• _Assignment_
Set down, exactly, every line from the top of the listing through the one holding "(** [InvalidKeyError]; its".
▼
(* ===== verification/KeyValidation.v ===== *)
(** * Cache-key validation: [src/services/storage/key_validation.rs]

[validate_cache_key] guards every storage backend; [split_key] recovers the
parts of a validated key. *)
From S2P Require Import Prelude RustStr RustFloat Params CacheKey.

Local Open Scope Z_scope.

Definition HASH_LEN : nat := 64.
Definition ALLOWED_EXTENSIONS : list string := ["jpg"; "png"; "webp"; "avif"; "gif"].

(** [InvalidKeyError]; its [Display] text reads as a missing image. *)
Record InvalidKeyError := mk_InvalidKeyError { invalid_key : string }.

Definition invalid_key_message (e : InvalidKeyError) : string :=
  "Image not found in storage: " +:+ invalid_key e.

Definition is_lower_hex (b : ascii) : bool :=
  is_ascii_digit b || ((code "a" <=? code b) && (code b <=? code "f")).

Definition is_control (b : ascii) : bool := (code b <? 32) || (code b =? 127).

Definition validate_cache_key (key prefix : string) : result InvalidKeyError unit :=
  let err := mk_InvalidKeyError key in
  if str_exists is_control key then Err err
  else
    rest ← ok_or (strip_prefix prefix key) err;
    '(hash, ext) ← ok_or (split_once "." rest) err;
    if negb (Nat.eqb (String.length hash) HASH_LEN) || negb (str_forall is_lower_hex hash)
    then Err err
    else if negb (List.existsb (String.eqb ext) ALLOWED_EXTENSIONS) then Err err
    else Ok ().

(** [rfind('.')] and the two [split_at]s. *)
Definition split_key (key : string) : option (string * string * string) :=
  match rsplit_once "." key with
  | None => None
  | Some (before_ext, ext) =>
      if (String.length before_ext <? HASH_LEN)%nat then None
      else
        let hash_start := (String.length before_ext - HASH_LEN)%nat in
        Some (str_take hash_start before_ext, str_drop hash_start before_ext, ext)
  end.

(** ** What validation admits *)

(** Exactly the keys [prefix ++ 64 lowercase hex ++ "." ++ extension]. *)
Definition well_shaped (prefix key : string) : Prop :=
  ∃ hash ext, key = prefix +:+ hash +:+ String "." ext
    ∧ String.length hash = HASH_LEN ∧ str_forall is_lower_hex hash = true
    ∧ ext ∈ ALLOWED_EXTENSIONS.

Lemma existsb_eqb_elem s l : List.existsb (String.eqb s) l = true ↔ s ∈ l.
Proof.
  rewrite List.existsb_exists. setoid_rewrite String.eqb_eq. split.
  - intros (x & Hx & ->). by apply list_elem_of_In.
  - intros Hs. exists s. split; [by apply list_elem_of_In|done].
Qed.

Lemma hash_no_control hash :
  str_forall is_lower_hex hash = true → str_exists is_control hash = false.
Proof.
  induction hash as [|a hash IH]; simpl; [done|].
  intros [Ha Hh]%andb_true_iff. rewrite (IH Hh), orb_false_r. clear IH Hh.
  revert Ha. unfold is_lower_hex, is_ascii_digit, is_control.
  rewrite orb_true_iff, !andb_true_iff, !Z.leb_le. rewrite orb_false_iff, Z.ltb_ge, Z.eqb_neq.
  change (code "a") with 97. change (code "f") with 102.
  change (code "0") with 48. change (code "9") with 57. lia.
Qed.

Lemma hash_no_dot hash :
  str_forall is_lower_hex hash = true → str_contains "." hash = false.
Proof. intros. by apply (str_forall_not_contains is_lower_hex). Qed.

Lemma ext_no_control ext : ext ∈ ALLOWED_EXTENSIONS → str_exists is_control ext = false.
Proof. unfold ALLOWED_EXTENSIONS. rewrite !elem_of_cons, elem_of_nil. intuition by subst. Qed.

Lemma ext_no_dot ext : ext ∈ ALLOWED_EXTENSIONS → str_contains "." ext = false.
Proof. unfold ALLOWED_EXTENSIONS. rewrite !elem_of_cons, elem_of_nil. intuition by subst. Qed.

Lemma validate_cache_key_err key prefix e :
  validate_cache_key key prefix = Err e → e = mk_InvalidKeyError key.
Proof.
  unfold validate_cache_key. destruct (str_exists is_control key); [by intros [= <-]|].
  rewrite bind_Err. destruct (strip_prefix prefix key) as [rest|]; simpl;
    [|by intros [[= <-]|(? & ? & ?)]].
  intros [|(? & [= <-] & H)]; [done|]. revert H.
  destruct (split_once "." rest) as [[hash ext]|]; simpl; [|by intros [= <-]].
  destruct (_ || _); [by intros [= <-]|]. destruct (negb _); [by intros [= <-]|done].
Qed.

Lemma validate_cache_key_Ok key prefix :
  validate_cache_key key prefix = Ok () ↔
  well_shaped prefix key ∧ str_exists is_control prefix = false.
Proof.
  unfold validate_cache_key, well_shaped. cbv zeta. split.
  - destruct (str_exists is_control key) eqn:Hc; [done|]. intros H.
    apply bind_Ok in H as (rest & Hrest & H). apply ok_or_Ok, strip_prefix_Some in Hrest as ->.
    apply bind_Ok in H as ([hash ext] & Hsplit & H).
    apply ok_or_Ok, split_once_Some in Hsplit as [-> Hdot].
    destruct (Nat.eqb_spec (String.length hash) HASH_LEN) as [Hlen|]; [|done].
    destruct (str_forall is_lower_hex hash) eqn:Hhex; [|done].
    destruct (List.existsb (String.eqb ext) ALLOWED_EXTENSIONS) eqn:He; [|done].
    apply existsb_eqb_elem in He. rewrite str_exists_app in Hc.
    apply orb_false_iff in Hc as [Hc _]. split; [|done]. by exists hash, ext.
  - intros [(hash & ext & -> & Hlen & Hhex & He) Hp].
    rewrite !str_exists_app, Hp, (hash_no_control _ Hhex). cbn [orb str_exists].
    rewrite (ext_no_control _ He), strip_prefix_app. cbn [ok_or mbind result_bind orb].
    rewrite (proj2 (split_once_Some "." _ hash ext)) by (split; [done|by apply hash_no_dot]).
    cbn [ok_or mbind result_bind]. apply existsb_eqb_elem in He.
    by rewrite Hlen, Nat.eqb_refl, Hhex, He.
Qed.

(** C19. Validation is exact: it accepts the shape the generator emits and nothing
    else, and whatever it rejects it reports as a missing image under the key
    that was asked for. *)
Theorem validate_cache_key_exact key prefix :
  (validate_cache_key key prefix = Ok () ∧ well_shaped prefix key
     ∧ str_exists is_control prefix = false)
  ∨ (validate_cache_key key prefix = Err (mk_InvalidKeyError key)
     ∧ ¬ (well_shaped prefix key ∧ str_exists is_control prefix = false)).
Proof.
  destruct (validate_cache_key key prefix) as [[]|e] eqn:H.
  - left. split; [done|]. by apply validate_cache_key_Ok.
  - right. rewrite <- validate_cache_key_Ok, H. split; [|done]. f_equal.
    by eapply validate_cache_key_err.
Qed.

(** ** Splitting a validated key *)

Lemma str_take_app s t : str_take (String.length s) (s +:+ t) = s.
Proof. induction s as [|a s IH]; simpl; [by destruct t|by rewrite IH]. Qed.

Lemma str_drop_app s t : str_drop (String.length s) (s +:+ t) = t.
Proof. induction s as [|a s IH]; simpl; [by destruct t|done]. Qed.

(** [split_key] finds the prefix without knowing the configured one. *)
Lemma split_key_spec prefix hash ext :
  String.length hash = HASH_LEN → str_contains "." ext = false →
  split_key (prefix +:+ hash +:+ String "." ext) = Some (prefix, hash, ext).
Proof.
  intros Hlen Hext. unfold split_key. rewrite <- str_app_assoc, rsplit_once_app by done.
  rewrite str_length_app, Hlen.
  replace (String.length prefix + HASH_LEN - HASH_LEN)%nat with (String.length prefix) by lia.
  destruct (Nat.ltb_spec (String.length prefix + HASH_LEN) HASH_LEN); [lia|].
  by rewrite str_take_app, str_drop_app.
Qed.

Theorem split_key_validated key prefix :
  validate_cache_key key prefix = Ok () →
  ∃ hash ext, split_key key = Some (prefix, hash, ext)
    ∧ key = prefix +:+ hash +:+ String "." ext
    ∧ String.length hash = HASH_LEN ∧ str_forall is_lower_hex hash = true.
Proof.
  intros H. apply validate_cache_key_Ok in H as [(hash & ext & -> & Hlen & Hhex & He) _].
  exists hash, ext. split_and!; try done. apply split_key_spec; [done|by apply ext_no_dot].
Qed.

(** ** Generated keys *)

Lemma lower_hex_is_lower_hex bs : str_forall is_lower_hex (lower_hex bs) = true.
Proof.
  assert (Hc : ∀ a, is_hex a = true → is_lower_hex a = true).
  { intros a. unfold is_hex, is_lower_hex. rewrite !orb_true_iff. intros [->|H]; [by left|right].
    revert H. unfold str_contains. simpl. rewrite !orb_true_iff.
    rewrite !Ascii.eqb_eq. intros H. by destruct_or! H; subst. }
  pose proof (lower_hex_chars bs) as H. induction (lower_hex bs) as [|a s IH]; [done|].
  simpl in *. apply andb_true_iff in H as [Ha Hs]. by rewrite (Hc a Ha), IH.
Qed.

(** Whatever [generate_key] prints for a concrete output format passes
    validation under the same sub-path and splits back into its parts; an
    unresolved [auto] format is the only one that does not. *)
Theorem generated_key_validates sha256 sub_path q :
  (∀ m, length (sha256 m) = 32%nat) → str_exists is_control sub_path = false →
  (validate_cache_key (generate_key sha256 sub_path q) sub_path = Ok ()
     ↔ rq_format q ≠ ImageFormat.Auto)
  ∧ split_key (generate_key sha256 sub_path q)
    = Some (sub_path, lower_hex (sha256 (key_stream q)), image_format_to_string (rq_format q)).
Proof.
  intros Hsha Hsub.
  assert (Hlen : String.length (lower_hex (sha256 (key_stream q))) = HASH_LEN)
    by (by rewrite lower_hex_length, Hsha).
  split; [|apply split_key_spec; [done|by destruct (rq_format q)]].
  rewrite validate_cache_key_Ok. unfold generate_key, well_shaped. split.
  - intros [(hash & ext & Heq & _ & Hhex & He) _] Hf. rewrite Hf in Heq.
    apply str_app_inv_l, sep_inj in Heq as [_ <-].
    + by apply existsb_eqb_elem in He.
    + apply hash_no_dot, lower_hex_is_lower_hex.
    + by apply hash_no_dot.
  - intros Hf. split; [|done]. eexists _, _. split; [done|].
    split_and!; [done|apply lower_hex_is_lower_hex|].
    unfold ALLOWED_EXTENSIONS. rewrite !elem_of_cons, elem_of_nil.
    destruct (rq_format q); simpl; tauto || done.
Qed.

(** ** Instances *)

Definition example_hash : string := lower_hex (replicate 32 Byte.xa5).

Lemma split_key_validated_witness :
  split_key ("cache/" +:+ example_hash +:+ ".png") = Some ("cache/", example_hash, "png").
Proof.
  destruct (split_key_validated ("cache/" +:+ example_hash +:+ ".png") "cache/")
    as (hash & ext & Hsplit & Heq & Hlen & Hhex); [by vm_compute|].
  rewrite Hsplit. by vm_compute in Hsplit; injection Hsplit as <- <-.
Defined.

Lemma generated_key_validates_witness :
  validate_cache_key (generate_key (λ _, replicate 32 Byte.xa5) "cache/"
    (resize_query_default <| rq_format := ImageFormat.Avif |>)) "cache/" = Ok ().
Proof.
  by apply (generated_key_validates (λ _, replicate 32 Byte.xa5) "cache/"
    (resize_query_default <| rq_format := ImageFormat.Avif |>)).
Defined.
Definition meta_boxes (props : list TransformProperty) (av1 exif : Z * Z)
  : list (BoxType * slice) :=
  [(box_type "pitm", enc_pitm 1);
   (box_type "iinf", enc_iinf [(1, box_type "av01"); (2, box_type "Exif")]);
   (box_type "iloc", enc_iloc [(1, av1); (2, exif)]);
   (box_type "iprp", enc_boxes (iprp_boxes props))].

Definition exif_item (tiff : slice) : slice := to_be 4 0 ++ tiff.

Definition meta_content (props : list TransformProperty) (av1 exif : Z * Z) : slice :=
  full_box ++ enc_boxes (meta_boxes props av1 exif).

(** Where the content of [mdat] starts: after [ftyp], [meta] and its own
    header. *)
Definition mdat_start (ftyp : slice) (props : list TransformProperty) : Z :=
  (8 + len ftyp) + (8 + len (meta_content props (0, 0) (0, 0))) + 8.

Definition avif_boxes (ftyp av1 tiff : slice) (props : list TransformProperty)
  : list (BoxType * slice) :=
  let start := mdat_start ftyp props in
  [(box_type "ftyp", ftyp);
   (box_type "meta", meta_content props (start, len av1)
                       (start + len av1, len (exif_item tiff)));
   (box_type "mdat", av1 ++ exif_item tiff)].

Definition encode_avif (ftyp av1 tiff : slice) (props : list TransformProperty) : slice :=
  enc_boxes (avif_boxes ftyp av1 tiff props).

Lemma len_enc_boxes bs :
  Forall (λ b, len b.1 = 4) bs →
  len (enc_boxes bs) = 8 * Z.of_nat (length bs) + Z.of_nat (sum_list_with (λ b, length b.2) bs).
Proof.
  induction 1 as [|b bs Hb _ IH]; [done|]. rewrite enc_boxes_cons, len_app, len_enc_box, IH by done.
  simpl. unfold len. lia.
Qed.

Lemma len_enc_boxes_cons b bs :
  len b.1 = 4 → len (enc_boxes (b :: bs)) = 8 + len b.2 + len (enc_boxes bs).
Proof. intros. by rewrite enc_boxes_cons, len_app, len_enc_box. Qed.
▲
• _Exercise response_
(* ===== verification/KeyValidation.v ===== *)
(** * Cache-key validation: [src/services/storage/key_validation.rs]

[validate_cache_key] guards every storage backend; [split_key] recovers the
parts of a validated key. *)
From S2P Require Import Prelude RustStr RustFloat Params CacheKey.

Local Open Scope Z_scope.

Definition HASH_LEN : nat := 64.
Definition ALLOWED_EXTENSIONS : list string := ["jpg"; "png"; "webp"; "avif"; "gif"].

(** [InvalidKeyError]; its [Display] text reads as a missing image. *)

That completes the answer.